EXERCISE REQUIREMENTS> Of all the lines below, output only those starting at the one with "4 => SmileUserFunction_Fast4_Call" and ending at the one with "5 => Some SmileUserFunction_Rest_Call", both ends included, exactly as written.
--- START ---
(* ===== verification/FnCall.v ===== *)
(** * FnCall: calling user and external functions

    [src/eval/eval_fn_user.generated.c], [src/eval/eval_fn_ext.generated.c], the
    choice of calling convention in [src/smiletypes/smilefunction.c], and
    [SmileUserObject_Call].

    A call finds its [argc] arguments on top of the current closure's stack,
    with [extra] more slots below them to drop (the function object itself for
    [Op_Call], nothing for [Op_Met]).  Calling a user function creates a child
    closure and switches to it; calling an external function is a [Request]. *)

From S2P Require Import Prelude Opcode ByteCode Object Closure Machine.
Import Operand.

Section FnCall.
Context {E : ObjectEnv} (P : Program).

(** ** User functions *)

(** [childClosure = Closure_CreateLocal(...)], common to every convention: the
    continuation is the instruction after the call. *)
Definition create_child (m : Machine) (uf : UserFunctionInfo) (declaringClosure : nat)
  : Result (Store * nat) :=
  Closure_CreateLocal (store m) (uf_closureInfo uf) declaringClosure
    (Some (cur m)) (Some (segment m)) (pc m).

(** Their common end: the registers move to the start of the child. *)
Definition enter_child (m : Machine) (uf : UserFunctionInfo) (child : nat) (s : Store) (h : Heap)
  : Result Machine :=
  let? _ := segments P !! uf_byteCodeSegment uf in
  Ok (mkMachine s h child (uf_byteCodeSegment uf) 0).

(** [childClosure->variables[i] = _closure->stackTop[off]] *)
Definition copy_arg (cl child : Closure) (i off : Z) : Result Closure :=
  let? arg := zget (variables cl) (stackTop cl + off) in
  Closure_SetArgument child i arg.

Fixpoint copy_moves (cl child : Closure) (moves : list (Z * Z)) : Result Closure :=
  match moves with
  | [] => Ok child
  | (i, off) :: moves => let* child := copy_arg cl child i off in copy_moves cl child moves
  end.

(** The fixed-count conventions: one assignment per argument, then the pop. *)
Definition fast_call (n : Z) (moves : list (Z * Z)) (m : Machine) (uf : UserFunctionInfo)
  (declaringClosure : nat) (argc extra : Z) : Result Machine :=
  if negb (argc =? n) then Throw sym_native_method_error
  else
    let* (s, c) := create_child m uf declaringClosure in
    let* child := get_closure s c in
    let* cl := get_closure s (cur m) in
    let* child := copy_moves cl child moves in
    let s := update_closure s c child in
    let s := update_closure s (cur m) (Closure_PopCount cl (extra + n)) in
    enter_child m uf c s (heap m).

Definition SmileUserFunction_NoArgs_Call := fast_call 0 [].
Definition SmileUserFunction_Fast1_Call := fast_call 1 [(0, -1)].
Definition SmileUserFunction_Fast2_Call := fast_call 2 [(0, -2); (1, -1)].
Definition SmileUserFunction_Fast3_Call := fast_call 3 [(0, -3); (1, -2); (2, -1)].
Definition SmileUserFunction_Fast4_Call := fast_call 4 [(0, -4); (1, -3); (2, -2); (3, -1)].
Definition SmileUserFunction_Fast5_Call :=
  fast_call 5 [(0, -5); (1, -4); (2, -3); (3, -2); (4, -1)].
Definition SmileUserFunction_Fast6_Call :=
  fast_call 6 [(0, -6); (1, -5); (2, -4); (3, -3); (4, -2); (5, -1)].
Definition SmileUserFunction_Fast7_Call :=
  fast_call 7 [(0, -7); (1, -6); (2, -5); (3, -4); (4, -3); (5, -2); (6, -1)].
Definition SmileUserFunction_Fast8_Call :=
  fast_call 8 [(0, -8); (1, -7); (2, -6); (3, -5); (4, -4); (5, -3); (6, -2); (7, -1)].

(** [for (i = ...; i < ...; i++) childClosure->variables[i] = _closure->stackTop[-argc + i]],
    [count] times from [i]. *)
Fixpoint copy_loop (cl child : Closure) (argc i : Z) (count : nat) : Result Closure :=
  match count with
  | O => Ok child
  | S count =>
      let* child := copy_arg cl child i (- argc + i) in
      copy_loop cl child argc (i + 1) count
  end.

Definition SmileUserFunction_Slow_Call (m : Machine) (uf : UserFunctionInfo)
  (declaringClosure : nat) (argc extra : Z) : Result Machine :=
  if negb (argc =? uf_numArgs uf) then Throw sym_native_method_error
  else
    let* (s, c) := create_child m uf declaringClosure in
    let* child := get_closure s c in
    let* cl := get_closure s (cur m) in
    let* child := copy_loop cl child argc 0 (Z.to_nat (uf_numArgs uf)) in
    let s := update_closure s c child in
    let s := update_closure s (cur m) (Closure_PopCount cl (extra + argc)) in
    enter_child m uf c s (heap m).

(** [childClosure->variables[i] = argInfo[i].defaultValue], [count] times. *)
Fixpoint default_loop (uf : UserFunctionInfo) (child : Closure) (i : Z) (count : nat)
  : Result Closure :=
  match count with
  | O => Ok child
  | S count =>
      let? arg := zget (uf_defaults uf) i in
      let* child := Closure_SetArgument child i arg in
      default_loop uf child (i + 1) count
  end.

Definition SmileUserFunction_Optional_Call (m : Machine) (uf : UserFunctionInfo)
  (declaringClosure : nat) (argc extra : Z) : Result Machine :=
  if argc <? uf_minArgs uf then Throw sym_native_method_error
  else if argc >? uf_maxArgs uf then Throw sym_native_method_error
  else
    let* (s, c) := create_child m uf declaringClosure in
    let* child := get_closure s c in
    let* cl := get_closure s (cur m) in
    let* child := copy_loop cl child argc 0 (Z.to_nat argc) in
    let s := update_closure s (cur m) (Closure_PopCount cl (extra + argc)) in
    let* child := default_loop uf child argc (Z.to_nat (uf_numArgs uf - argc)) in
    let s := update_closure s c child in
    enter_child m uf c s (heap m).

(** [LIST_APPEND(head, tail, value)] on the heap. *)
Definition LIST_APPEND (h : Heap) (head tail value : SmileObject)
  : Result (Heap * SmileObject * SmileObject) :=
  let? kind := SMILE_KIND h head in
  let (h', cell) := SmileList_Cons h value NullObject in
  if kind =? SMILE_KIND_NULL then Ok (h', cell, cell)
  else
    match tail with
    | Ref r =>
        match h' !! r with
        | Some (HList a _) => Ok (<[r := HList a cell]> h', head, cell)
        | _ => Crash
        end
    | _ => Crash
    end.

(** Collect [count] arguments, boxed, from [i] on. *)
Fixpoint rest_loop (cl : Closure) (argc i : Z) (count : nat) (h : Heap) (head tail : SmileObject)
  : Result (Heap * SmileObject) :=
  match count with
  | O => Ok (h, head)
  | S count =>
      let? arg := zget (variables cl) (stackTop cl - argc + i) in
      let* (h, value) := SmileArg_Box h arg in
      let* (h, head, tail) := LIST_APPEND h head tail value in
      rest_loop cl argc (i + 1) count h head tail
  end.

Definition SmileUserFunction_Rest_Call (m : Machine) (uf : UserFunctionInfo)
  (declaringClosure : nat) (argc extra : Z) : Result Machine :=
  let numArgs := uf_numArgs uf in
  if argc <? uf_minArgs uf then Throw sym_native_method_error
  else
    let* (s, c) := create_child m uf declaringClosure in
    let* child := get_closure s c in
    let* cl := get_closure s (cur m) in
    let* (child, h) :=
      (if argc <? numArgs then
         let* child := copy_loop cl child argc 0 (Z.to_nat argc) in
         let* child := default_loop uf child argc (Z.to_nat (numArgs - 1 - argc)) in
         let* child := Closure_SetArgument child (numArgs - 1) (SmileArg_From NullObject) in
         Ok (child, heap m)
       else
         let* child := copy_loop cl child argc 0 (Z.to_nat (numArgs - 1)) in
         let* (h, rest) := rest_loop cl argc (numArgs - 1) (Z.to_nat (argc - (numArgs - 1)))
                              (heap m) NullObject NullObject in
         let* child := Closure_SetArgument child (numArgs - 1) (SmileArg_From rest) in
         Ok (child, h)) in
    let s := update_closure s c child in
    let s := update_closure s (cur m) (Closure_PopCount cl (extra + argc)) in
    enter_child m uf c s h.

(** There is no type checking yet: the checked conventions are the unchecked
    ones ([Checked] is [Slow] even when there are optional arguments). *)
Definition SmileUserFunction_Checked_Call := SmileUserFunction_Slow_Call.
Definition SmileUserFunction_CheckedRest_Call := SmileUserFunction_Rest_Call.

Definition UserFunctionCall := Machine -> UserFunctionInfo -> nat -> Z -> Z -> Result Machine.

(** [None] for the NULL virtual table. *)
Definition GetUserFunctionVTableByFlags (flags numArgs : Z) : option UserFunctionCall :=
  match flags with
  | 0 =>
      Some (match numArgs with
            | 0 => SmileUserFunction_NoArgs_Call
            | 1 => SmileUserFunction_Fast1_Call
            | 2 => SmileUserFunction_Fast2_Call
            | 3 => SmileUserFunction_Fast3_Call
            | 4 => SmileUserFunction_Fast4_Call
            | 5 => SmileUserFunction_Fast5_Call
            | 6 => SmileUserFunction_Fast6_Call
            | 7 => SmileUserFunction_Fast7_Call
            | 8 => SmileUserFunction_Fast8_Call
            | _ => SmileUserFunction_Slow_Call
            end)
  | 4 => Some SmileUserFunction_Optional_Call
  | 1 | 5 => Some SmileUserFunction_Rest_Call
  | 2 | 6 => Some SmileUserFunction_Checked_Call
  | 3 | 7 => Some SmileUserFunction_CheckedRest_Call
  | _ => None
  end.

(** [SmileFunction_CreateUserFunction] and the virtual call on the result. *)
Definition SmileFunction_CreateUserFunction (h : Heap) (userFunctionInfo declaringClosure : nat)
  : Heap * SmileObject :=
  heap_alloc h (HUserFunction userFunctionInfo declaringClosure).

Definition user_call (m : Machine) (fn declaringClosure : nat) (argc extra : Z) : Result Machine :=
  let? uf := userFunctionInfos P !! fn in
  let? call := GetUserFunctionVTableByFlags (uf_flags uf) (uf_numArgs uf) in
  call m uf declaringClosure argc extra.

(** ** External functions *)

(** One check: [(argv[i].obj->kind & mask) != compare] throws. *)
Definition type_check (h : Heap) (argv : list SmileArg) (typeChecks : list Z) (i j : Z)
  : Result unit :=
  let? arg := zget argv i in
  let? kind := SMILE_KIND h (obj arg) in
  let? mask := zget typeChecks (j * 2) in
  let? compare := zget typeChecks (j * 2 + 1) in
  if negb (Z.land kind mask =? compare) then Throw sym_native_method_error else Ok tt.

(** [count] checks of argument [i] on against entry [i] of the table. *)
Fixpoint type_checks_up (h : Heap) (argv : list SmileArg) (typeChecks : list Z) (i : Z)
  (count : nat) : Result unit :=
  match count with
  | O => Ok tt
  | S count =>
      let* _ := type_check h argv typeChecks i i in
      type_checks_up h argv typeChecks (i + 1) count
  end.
--- END ---
RESPONSE TO THIS EXERCISE>
            | 4 => SmileUserFunction_Fast4_Call
            | 5 => SmileUserFunction_Fast5_Call
            | 6 => SmileUserFunction_Fast6_Call
            | 7 => SmileUserFunction_Fast7_Call
            | 8 => SmileUserFunction_Fast8_Call
            | _ => SmileUserFunction_Slow_Call
            end)
  | 4 => Some SmileUserFunction_Optional_Call
  | 1 | 5 => Some SmileUserFunction_Rest_Call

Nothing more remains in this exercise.